Sarà una serata dedicata alle donne quella di stasera, giovedì 30 luglio 2026 alle ore 20.30 per Al Faro Festival nel Molo San Vincenzo di Napoli. Intitolata alle Sirene, propone una traversata nella memoria del femminile: creature del crinale, le Sirene incarnano la paura ancestrale e la forza del corpo delle donne che parla senza parole. A Napoli la Sirena Partenope non è una favola: è l’identità stessa della città, fluida e refrattaria a ogni catalogazione. Incipit dell’antropologa Elisabetta Moro, autrice di un libro cult dedicato alle Sirene. In scena il celebre costume firmato da Odette Nicoletti, indossato da Vanessa Redgrave nel ruolo di Eleonora Pimentel Fonseca, eroina della rivoluzione napoletana del 1799. La sirena è da sempre l’immagine di un essere magnifico — eppure profondamente diverso: senza piedi per camminare come tutti gli altri, muta della parola che agli uomini sembra il dono più naturale. È proprio a partire da questa figura che la scrittrice Donatella Di Pietrantonio firma un monologo originale, dedicato a chi non possiede ‘il dono della parola ma ne custodisce mille altri’. Un testo che rovescia lo sguardo: non la mancanza come limite, ma la diversità come luogo dove ogni essere trova il proprio senso, la propria ragione d’esistere. E ancora il Mediterraneo africano cantato da Les Amazones d’Afrique, collettivo musicale nato a Bamako nel 2014 da tre grandi star maliane e attiviste sociali — Mamani Keïta, Oumou Sangaré e Mariam Doumbia — che oggi riunisce artiste da tutto il continente e dalla diaspora, tra cui Angélique Kidjo, Nneka e Rokia Koné. La loro missione è promuovere l’uguaglianza di genere e contrastare le violenze ancestrali, attraverso una musica potente che fonde stili panafricani, armonie corali e pop contemporaneo, tra hip-hop, trap ed elettronica, acclamata dalla critica e presente nelle playlist di Barack Obama. Con la partecipazione straordinaria delle étoile del Bayerisches Staatsballett, Ksenia Shevtsova e Julian MacKay, che danzeranno il celeberrimo Bacio, la sequenza finale di Le Parc, creato dal coreografo franco-albanese Angelin Preljocaj per il Ballet de l’Opéra National de Paris.
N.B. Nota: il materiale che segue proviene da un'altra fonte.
(** The signals delivered so far, against what the outer goroutine holds. *)
Lemma run_signals_seen : forall ls st,
  run ls waitSignals_init = Some st ->
  match handler st with
  | AwaitFirst => sig st = take 2 (delivered ls)
  | AwaitSecond s => exists d, delivered ls = s :: d /\ (sig st <> [] -> d <> [])
  | Exited =>
      exists s s2 d, delivered ls = s :: s2 :: d /\ exit_status st = Some (128 + s)
  end.
Proof.
  induction ls as [|l ls IH] using rev_ind; intros st Hrun.
  - injection Hrun as <-. done.
  - rewrite run_app in Hrun.
    destruct (run ls waitSignals_init) as [st0|] eqn:Hrun0; [|done].
    specialize (IH st0 eq_refl).
    simpl in Hrun. destruct (step l st0) as [st1|] eqn:E; [|done].
    injection Hrun as <-. rewrite delivered_app.
    unfold waitSignals_step in E. destruct (exit_status st0) eqn:Hex; [done|].
    destruct l; simpl.
    + destruct (notifying st0 && bool_decide (s ∈ subscribed ReloadSignal shutdownSignals));
        [|done].
      injection E as <-. simpl. destruct (handler st0) as [|s1|].
      * rewrite IH. destruct (delivered ls) as [|a [|b d]]; simpl; done.
      * destruct IH as (d & -> & _). exists (d ++ [s]). split; [done|].
        intros _. by destruct d.
      * destruct IH as (s0 & s2 & d & _ & ?). congruence.
    + rewrite app_nil_r.
      destruct (handler st0) as [|s1|] eqn:Hh.
      * destruct (sig st0) as [|s q] eqn:Hq; [done|]. injection E as <-. simpl.
        destruct (delivered ls) as [|a d]; [done|].
        exists d. simpl in IH. split; [congruence|].
        intros Hne. destruct d; [|done]. simpl in IH. congruence.
      * destruct (sig st0) as [|s q] eqn:Hq; [done|]. injection E as <-. simpl.
        destruct IH as (d & Hd & Hne). specialize (Hne ltac:(done)).
        destruct d as [|s2 d]; [done|]. by exists s1, s2, d.
      * done.
    + rewrite app_nil_r. destruct (shutdown st0); try done.
      injection E as <-. simpl. done.
    + rewrite app_nil_r. destruct (stopCtx st0); try done.
      injection E as <-. simpl. done.
    + rewrite app_nil_r. destruct (shutdown st0); try done.
      injection E as <-. simpl. done.
    + rewrite app_nil_r. destruct (shutdown st0); try done.
      destruct (stopCtx st0); try done.
      injection E as <-. simpl. done.
Qed.

Lemma info_inv_init : info_inv ReloadSignal waitSignals_init.
Proof.
  unfold info_inv. simpl. repeat split; try done; try lia.
Qed.

Lemma info_inv_step l st st' :
  step l st = Some st' -> sig_inv st -> info_inv ReloadSignal st -> info_inv ReloadSignal st'.
Proof.
  destruct st as [q n h sh c si lg ex]. unfold waitSignals_step, sig_inv, info_inv.
  simpl. destruct ex; [done|].
  intros Hstep (_ & Hfirst & _) (H1 & H2 & H3 & H4 & H5 & H6).
  destruct l; simpl in Hstep;
    repeat match type of Hstep with
           | context [if ?b then _ else _] => destruct b eqn:?
           | context [match ?x with _ => _ end] => destruct x
           end;
    try discriminate Hstep; injection Hstep as <-; simpl in *;
    repeat split; intros; simplify_eq;
    repeat match goal with
           | H : ?x = ?x -> _ |- _ => specialize (H eq_refl)
           | H : is_Some None |- _ => destruct H; discriminate
           | H : (_ <? _)%nat = true |- _ => apply Nat.ltb_lt in H
           end;
    simplify_eq; try done; try lia; try tauto; eauto;
    try (rewrite length_app; simpl; lia);
    try (symmetry; eapply H2; eauto; fail);
    try (eapply H2; eauto; fail).
Qed.

Lemma info_inv_run : forall ls st st',
  run ls st = Some st' -> sig_inv st -> info_inv ReloadSignal st -> info_inv ReloadSignal st'.
Proof.
  induction ls as [|l ls IH]; intros st st' H Hs Hi; simpl in H.
  - by injection H as <-.
  - destruct (step l st) as [st1|] eqn:E; [|done].
    eapply IH; [done| |].
    + by eapply sig_inv_step.
    + by eapply info_inv_step.
Qed.

Lemma reachable_info_inv st :
  reachable ReloadSignal shutdownSignals st -> info_inv ReloadSignal st.
Proof.
  intros [ls H]. eapply info_inv_run; [done|apply sig_inv_init|apply info_inv_init].
Qed.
Al Faro Festival ha la direzione artistica di Laura Valente; è finanziato dal Comune di Napoli e dalla Città Metropolitana, con la collaborazione dell’Autorità di Sistema Portuale del Mar Tirreno Centrale e della Marina Militare.
Les Amazones d’Afrique sono un collettivo musicale nato a Bamako nel 2014 da tre grandi star maliane e attiviste sociali — Mamani Keïta, Oumou Sangaré e Mariam Doumbia — che oggi riunisce artiste da tutta l’Africa e dalla diaspora, tra cui Angélique Kidjo, Nneka e Rokia Koné. La loro missione è promuovere l’uguaglianza di genere e combattere le violenze ancestrali, attraverso una musica che fonde stili panafricani, hip-hop, trap ed elettronica. Acclamate dalla critica, con album inseriti nelle classifiche di The Guardian e NPR e presenti nelle playlist di Barack Obama, hanno calcato palchi come Glastonbury e il WOMAD. Il gruppo aprirà la serata con una preghiera musicale inedita.